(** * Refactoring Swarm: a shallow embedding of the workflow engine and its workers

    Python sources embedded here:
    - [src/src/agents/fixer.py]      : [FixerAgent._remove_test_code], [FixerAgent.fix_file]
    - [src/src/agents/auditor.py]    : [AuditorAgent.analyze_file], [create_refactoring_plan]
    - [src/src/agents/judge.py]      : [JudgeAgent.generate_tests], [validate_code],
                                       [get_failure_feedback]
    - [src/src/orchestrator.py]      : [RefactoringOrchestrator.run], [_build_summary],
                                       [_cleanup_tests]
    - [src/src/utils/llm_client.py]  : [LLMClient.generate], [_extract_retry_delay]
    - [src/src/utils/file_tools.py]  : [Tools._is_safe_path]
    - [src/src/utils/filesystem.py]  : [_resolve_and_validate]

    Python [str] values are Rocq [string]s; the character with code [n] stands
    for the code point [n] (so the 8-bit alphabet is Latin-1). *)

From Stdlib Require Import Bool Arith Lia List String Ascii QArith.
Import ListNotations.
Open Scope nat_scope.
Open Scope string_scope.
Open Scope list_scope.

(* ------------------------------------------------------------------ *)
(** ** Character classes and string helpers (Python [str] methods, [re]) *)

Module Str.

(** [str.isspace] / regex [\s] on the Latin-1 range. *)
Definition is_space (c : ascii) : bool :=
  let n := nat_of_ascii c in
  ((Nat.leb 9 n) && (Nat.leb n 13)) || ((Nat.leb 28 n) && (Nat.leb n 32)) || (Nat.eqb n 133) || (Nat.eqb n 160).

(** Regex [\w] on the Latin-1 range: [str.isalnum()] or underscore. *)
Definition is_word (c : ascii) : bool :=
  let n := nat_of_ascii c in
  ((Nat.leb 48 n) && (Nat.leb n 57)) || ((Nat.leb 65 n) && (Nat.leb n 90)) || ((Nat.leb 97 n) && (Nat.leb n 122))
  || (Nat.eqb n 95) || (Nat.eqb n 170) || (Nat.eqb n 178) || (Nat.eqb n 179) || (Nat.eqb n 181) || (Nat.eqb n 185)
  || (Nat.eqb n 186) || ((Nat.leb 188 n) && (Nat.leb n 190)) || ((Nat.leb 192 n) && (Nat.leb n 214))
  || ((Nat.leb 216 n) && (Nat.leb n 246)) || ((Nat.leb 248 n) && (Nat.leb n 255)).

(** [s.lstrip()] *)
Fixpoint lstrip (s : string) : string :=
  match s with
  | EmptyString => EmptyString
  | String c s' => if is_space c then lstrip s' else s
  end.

++++++++++

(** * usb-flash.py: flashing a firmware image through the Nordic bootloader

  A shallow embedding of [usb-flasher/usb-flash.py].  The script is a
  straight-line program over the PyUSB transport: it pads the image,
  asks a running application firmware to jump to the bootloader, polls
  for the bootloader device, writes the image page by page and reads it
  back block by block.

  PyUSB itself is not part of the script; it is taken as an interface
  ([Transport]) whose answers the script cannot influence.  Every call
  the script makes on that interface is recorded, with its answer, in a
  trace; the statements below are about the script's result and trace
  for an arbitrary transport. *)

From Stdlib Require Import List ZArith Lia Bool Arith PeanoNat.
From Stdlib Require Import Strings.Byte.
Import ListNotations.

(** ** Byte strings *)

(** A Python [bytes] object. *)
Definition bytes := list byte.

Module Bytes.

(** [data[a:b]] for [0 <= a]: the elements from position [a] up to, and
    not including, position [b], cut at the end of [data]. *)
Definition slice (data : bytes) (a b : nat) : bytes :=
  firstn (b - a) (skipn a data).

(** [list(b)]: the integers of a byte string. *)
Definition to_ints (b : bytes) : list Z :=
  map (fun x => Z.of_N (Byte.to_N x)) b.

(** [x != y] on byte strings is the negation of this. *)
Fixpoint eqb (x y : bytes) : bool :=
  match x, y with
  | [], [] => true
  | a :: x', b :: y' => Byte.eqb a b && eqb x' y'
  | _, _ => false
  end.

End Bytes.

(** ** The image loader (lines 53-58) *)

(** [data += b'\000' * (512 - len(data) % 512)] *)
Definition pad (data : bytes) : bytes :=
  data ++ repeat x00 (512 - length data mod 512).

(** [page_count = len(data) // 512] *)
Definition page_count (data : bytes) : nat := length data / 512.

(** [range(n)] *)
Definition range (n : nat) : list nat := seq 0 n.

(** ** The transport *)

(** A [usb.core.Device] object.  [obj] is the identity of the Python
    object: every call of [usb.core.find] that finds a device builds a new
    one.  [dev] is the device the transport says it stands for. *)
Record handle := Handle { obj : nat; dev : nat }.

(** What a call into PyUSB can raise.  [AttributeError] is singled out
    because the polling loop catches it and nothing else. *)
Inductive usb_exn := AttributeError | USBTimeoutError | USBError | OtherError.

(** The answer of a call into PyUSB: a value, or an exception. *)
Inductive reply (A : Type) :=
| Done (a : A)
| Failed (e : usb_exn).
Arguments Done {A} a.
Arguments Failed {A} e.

++++++++++

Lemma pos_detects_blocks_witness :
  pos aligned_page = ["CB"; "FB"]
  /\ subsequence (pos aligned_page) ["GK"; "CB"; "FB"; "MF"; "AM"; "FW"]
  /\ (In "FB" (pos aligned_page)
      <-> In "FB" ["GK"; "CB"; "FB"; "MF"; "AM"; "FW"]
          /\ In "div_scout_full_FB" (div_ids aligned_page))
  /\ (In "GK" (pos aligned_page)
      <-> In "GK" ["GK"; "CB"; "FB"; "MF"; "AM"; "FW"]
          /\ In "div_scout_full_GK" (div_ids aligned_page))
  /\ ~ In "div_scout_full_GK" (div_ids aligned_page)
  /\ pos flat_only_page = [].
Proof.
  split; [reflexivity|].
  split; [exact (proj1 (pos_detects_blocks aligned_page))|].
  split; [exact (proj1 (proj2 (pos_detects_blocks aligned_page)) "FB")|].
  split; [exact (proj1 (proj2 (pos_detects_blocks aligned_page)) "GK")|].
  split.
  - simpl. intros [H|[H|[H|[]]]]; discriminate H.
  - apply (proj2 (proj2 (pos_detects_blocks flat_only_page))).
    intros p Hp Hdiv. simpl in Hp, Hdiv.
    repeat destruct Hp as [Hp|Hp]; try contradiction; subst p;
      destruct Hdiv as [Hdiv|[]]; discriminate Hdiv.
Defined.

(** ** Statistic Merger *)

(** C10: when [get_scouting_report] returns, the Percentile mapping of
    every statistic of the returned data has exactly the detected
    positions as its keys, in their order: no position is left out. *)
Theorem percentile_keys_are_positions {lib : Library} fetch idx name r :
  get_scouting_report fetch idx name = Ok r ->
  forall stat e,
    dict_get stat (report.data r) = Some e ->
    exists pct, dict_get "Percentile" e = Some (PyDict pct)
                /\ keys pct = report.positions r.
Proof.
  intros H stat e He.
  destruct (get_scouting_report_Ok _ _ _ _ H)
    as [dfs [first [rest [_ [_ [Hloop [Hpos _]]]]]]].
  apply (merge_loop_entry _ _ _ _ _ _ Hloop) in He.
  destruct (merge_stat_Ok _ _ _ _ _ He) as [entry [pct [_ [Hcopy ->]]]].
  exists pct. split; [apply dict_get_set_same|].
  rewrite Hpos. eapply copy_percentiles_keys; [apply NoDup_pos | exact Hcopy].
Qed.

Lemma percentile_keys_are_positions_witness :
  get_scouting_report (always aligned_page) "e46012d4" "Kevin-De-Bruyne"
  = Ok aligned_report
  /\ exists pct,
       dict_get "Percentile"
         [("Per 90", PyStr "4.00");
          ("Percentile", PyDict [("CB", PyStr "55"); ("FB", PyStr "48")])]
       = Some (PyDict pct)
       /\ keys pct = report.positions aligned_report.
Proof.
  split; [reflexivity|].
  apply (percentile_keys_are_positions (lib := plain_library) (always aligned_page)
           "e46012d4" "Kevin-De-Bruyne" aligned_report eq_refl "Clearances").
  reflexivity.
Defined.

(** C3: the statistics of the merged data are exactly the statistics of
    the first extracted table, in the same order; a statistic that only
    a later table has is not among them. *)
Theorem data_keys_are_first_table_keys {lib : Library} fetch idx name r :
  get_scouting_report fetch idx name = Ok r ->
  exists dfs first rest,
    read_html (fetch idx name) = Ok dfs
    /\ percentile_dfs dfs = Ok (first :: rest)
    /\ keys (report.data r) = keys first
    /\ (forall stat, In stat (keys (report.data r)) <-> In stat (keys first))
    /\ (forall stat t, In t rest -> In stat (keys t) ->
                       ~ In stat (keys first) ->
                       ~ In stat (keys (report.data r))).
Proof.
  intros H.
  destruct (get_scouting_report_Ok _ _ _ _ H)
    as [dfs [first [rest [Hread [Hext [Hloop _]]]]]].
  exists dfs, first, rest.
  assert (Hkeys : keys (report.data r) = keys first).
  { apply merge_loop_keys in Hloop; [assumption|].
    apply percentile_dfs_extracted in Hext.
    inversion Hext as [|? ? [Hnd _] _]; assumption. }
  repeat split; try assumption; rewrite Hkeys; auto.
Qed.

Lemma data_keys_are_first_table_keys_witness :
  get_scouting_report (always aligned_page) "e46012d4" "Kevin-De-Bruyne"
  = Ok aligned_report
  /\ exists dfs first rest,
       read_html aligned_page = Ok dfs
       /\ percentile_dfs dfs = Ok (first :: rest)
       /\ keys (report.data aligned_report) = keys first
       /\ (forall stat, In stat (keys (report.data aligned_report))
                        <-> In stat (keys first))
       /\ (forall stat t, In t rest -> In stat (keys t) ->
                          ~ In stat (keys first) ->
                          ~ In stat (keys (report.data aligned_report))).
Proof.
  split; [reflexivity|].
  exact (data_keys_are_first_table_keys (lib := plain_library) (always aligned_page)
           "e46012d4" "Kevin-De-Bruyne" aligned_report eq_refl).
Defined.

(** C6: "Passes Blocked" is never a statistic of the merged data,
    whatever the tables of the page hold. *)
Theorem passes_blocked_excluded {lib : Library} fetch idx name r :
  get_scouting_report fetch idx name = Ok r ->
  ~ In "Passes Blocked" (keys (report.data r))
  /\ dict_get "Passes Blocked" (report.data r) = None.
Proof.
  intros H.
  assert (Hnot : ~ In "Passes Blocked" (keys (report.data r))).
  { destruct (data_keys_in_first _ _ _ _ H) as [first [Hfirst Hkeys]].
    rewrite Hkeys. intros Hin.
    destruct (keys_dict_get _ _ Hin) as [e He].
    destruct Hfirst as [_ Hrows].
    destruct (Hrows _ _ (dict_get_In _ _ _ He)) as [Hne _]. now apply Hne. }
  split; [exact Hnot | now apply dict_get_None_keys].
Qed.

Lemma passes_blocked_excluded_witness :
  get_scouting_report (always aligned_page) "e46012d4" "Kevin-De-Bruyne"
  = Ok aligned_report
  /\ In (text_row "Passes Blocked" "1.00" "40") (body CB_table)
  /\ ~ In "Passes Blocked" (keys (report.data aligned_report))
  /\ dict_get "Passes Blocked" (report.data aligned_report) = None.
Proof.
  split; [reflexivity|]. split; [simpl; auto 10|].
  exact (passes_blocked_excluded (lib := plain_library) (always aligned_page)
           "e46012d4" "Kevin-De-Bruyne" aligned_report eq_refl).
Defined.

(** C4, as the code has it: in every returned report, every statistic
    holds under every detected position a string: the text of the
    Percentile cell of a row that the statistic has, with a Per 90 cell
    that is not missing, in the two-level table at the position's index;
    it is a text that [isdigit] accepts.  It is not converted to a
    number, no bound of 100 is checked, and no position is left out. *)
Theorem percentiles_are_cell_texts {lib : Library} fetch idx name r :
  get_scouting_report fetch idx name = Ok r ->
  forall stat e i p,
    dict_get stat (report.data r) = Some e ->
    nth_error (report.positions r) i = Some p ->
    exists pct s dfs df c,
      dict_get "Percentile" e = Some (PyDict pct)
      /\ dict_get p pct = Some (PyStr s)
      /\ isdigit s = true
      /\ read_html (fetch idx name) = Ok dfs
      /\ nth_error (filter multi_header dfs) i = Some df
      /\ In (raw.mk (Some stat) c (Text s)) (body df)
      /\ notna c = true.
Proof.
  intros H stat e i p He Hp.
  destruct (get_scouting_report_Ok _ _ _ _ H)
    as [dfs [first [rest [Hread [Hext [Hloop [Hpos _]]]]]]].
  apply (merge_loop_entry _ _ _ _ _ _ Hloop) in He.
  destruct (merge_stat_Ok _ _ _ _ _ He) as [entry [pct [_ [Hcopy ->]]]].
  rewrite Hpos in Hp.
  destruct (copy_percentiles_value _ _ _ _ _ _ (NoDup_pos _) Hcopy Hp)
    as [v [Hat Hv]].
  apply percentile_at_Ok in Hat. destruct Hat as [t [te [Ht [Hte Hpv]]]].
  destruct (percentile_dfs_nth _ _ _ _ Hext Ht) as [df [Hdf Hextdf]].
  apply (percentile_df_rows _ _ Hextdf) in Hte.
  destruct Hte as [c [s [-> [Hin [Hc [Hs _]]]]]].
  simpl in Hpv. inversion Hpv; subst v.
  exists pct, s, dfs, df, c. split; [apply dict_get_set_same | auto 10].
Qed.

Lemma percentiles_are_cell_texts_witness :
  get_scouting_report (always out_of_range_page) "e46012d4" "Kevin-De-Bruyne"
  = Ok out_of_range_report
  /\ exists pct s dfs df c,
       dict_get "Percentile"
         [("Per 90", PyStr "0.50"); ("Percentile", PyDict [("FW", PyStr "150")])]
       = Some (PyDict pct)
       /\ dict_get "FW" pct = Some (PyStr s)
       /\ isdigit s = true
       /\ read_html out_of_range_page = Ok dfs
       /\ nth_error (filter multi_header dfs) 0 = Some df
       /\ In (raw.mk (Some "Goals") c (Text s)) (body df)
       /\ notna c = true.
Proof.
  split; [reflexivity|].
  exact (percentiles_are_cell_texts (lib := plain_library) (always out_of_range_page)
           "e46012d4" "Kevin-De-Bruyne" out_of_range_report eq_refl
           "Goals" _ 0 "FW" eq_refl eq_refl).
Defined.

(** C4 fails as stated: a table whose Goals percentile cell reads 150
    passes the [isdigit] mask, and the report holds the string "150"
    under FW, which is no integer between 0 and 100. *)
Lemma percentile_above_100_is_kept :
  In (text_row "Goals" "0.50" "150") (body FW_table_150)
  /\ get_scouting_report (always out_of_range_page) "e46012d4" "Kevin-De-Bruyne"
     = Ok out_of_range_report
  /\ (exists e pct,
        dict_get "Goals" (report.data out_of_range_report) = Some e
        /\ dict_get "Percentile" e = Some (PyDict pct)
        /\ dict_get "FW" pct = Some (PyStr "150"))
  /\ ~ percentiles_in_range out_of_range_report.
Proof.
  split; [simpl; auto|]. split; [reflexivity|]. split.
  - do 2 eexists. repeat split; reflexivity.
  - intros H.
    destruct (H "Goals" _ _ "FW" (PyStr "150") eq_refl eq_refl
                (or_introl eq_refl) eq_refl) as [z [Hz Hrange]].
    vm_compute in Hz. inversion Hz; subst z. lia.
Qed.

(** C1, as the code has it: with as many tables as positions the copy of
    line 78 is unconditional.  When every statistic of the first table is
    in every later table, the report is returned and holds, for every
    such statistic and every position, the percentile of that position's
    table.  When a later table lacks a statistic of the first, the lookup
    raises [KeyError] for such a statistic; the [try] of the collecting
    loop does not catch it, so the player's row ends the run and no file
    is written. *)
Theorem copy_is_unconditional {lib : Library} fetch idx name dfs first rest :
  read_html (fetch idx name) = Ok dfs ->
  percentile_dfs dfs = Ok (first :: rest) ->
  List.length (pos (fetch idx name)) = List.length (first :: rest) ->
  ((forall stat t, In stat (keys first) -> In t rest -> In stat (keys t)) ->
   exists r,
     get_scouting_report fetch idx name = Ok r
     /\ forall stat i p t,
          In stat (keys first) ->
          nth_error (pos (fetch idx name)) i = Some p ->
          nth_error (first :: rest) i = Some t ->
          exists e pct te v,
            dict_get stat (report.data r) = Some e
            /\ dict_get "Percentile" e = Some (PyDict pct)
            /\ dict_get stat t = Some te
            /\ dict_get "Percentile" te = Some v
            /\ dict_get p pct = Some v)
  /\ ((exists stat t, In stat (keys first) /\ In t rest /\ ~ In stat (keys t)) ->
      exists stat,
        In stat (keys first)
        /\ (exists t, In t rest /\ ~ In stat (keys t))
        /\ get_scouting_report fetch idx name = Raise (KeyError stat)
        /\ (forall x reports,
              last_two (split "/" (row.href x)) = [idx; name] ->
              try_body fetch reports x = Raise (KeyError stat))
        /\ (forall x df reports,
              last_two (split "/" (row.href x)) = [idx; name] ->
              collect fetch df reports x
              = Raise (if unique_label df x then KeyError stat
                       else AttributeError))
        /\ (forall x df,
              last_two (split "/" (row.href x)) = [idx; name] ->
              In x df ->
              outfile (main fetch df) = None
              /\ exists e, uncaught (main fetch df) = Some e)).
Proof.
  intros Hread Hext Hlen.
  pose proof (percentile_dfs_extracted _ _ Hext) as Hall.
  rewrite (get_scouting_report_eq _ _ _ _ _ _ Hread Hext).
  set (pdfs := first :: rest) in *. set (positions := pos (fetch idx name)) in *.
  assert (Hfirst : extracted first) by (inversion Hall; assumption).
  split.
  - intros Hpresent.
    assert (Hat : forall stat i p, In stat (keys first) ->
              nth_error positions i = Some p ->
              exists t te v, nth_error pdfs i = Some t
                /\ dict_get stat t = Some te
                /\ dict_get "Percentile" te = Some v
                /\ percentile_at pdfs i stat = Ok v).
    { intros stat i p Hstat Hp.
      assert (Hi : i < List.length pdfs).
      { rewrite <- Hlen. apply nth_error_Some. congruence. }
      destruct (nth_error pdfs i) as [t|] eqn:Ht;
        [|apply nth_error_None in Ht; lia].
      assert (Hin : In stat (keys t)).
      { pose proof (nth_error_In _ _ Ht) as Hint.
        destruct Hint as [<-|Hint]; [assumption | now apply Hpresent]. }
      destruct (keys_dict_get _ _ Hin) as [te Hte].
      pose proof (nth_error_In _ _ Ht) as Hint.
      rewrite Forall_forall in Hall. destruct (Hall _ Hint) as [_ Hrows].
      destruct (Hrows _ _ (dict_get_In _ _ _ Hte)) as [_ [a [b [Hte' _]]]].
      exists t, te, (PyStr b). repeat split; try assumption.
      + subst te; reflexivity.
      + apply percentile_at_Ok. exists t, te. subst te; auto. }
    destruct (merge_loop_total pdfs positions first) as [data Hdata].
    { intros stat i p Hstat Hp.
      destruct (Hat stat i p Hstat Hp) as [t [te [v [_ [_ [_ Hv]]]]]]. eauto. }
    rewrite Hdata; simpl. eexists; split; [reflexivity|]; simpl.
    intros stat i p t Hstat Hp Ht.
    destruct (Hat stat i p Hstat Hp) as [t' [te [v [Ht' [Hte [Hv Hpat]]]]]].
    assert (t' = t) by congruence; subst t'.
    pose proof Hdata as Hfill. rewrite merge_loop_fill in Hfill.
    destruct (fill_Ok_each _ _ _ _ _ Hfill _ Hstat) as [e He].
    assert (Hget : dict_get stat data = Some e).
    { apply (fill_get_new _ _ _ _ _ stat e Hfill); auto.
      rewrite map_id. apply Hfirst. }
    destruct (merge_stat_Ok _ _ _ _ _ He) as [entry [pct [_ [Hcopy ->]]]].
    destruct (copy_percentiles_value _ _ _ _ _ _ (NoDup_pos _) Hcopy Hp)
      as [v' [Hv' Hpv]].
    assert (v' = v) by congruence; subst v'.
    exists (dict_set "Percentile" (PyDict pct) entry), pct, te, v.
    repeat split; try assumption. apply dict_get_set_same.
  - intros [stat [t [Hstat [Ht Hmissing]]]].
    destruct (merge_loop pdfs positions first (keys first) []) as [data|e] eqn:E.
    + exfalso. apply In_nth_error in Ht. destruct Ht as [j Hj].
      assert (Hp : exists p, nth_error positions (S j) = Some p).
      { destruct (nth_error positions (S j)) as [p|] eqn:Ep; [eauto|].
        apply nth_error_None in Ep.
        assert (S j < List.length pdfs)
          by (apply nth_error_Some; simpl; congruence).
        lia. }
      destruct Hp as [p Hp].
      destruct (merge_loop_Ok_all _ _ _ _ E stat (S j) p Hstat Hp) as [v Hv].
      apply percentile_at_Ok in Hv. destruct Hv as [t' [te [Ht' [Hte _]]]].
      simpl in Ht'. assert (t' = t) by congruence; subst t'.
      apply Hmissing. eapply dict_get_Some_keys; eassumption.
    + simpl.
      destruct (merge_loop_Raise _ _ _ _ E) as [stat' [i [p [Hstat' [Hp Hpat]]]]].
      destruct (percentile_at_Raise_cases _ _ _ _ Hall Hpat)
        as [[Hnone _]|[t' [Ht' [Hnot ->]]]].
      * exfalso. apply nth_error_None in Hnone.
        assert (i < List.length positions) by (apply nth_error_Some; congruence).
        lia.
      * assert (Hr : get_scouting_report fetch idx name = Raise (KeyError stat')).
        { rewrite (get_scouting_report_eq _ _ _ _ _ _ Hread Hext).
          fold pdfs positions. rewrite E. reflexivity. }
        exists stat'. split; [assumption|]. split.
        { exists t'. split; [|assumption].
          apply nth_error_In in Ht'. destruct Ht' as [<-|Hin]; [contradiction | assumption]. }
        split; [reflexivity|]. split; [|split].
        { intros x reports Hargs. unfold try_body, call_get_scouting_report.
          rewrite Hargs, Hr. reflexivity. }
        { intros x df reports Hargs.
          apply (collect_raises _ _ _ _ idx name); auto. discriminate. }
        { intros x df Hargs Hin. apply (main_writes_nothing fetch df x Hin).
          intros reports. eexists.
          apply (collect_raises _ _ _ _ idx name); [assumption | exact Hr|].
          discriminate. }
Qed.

++++++++++

> _WORK INSTRUCTIONS_:
Wherever a line contains the string "Arith", copy that line from the data.

> _ANSWER TO THIS PROBLEM_:
From Stdlib Require Import Bool Arith Lia List String Ascii QArith.
From Stdlib Require Import List ZArith Lia Bool Arith PeanoNat.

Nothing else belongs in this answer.